TASK TO COMPLETE: What lines in the records include the string "exprInfo"? Return each one.

(Collection entries)
(** The ON clause: the join expression to go on with, its equalities and its
    other filters. The other filters of an inner join leave the clause. *)
Definition parse_on (joinExpr : option (nat * PTable * PTable)) (ltb rtb referTables : gmap string nat)
    : BM (option (nat * PTable * PTable) * list exprInfo * list exprInfo) :=
  match joinExpr with
  | None => ret (None, [], [])
  | Some (l, _, _) =>
    let* jt := deref (fun s => ps_joinExprs s !! l) in
    match jt_On jt with
    | None => ret (None, [], [])
    | Some on =>
      let* jo := lift_res (parseWhereOrJoinExprs on referTables) in
      upd_on l (fun jt => mkJoinTable (jt_Join jt) (Some (swap_consts on))) ;;;
      let* joinOn := lift_res (check_joins ltb rtb jo.1) in
      if negb (String.eqb (jt_Join jt) LeftJoinStr) && negb (Nat.eqb (length jo.2) 0) then
        match joinOn with
        | [] => ret (None, [], jo.2)
        | _ =>
          upd_on l (fun jt => mkJoinTable (jt_Join jt) (foldl and_on None (ei_expr <$> joinOn))) ;;;
          ret (joinExpr, joinOn, jo.2)
        end
      else ret (joinExpr, joinOn, jo.2)
    end
  end.

Fixpoint any_same_shard (ltb rtb : gmap string nat) (joinOn : list exprInfo) : BM bool :=
  match joinOn with
  | [] => ret false
  | jt :: joinOn' =>
    let* cs := join_cols jt in
    let* same := isSameShard ltb rtb cs.1 cs.2 in
    if (same : bool) then ret true else any_same_shard ltb rtb joinOn'
  end.

(** Can the two sides run as one query on every backend? *)
Definition can_merge (l rt : PTree) (joinOn : list exprInfo) : BM (option (nat * nat)) :=
  match l, rt with
  | TMerge lid, TMerge rid =>
    let* lm := get_merge lid in
    let* rm := get_merge rid in
    if Nat.eqb (mg_nonGlobalCnt lm) 0 || Nat.eqb (mg_nonGlobalCnt rm) 0 then ret (Some (lid, rid))
    else
      let* same := any_same_shard (mg_referTables lm) (mg_referTables rm) joinOn in
      ret (if (same : bool) then Some (lid, rid) else None)
  | _, _ => ret None
  end.

Definition join (l rt : PTree) (joinExpr : option (nat * PTable * PTable)) : BM PTree :=
  let* ltb := getReferTables l in
  let* rtb := getReferTables rt in
  match List.find (fun kv => bool_decide (is_Some (ltb !! kv.1))) (go_range rtb) with
  | Some (k, _) => throw (Errorf "unsupported: not.unique.table.or.alias:'%s'" [AStr k])
  | None =>
    let referTables := ltb ∪ rtb in
    let* p := parse_on joinExpr ltb rtb referTables in
    let '(joinExpr, joinOn, otherJoinOn) := p in
    let* merged := can_merge l rt joinOn in
    match merged with
    | Some (lid, rid) => mergeRoutes lid rid joinExpr otherJoinOn ;;; ret (TMerge lid)
    | None =>
      let* inner := not_left_join joinExpr in
      let* id := new_join (newJoinNode joinExpr (negb inner) joinOn referTables) in
      (if negb inner then setOtherJoin id l rt otherJoinOn
       else forM otherJoinOn (pushFilter (TJoin id l rt))) ;;;
      ret (TJoin id l rt)
    end
  end.

(** A merge node for one table. *)
Definition scanAliasedTableExpr (database : string) (e : SimpleTableExpr) (As Hints : string)
    : BM (PTable * PTree) :=
  match e with
  | SSubquery _ => throw (Errorf "unsupported: subquery.in.select" [])
  | STableName t0 =>
    let t := if String.eqb (tn_Qualifier t0) "" then mkTableName (tn_Name t0) database else t0 in
    let* cfg := lift_res (table_config r (tn_Qualifier t) (tn_Name t)) in
    let ty := tc_ShardType cfg in
    let sharded := String.eqb ty "HASH" || String.eqb ty "LIST" in
    let single := String.eqb ty "SINGLE" in
    let alias := if sharded && String.eqb As "" then tn_Name t else As in
    let* id := new_merge newMergeNode in
    let* loc := new_aliased (mkAliased (STableName t) alias Hints) in
    let* tb := new_tab (mkTableInfo (tn_Qualifier t) (tn_Name t) alias (tc_ShardKey cfg) ty cfg loc [] id) in
    upd_merge id (fun m =>
      set_mg_referTables {[ (if String.eqb alias "" then tn_Name t else alias) := tb ]}
        (set_mg_indexes (if single then [0%Z] else [])
          (set_mg_nonGlobalCnt (if sharded || single then 1 else 0) m))) ;;;
    upd_select id (set_sn_From [PAliased loc]) ;;;
    ret (PAliased loc, TMerge id)
  end.
Lemma buildOrderBy_typed t tuple : NoDup (ids t) -> aliased tuple ->
  kept (typed c t) (buildOrderBy t tuple) /\ gives c t (buildOrderBy t tuple) (key_within t).
Proof.
  intros HN Ha. destruct (column_index_typed t tuple) as [K G].
  destruct (pushSelectExpr_typed c t _ HN (tmp_aliased _ Ha)) as [KP GP].
  assert (kept (typed c t) (attempt (pushSelectExpr t (tmp_tuple tuple)))) as KA by (by apply kept_attempt).
  unfold buildOrderBy. split; [keep|].
  intros s k s' W T (tb & s1 & E1 & H)%bind_ok_inv. injection E1 as _ <-.
  apply bind_ok_inv in H as (index & s1 & E1 & H). pose proof (G _ _ _ W T E1) as Hi.
  pose proof (kept_run _ _ _ _ _ K E1) as [F1 G1]. destruct (F1 W) as (_ & _ & W1). destruct (G1 W T) as [T1 _].
  apply bind_ok_inv in H as (ie & s2 & E2 & H).
  assert (-1 <= ie.1 < Z.of_nat (width s2 t))%Z as Hlt.
  { destruct index as [i|]; [injection E2 as <- <-; cbn; specialize (Hi i eq_refl); lia|].
    apply bind_ok_inv in E2 as (p & s3 & E3 & E2). unfold attempt in E3.
    destruct (pushSelectExpr t (tmp_tuple tuple) s1) as [[x|e|q] s4] eqn:Ep; [| |done]; injection E3 as <- <-.
    - injection E2 as <- <-. cbn. destruct (GP _ _ _ W1 T1 Ep). lia.
    - injection E2 as <- <-. cbn. lia. }
  apply bind_ok_inv in H as (col & s3 & E3 & H). apply bind_ok_inv in H as (u & s4 & E4 & H). injection H as <- <-.
  assert (still s2 s4) as [A _ _].
  { etransitivity; [eapply kept_run; [|exact E3]; keep|eapply kept_run; [|exact E4]; keep]. }
  unfold key_within, key_bound. cbn. rewrite (width_same s2 s4); [done|]. by apply Forall_forall.
Qed.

WRITTEN RESPONSE:
    : BM (option (nat * PTable * PTable) * list exprInfo * list exprInfo) :=
Fixpoint any_same_shard (ltb rtb : gmap string nat) (joinOn : list exprInfo) : BM bool :=
Definition can_merge (l rt : PTree) (joinOn : list exprInfo) : BM (option (nat * nat)) :=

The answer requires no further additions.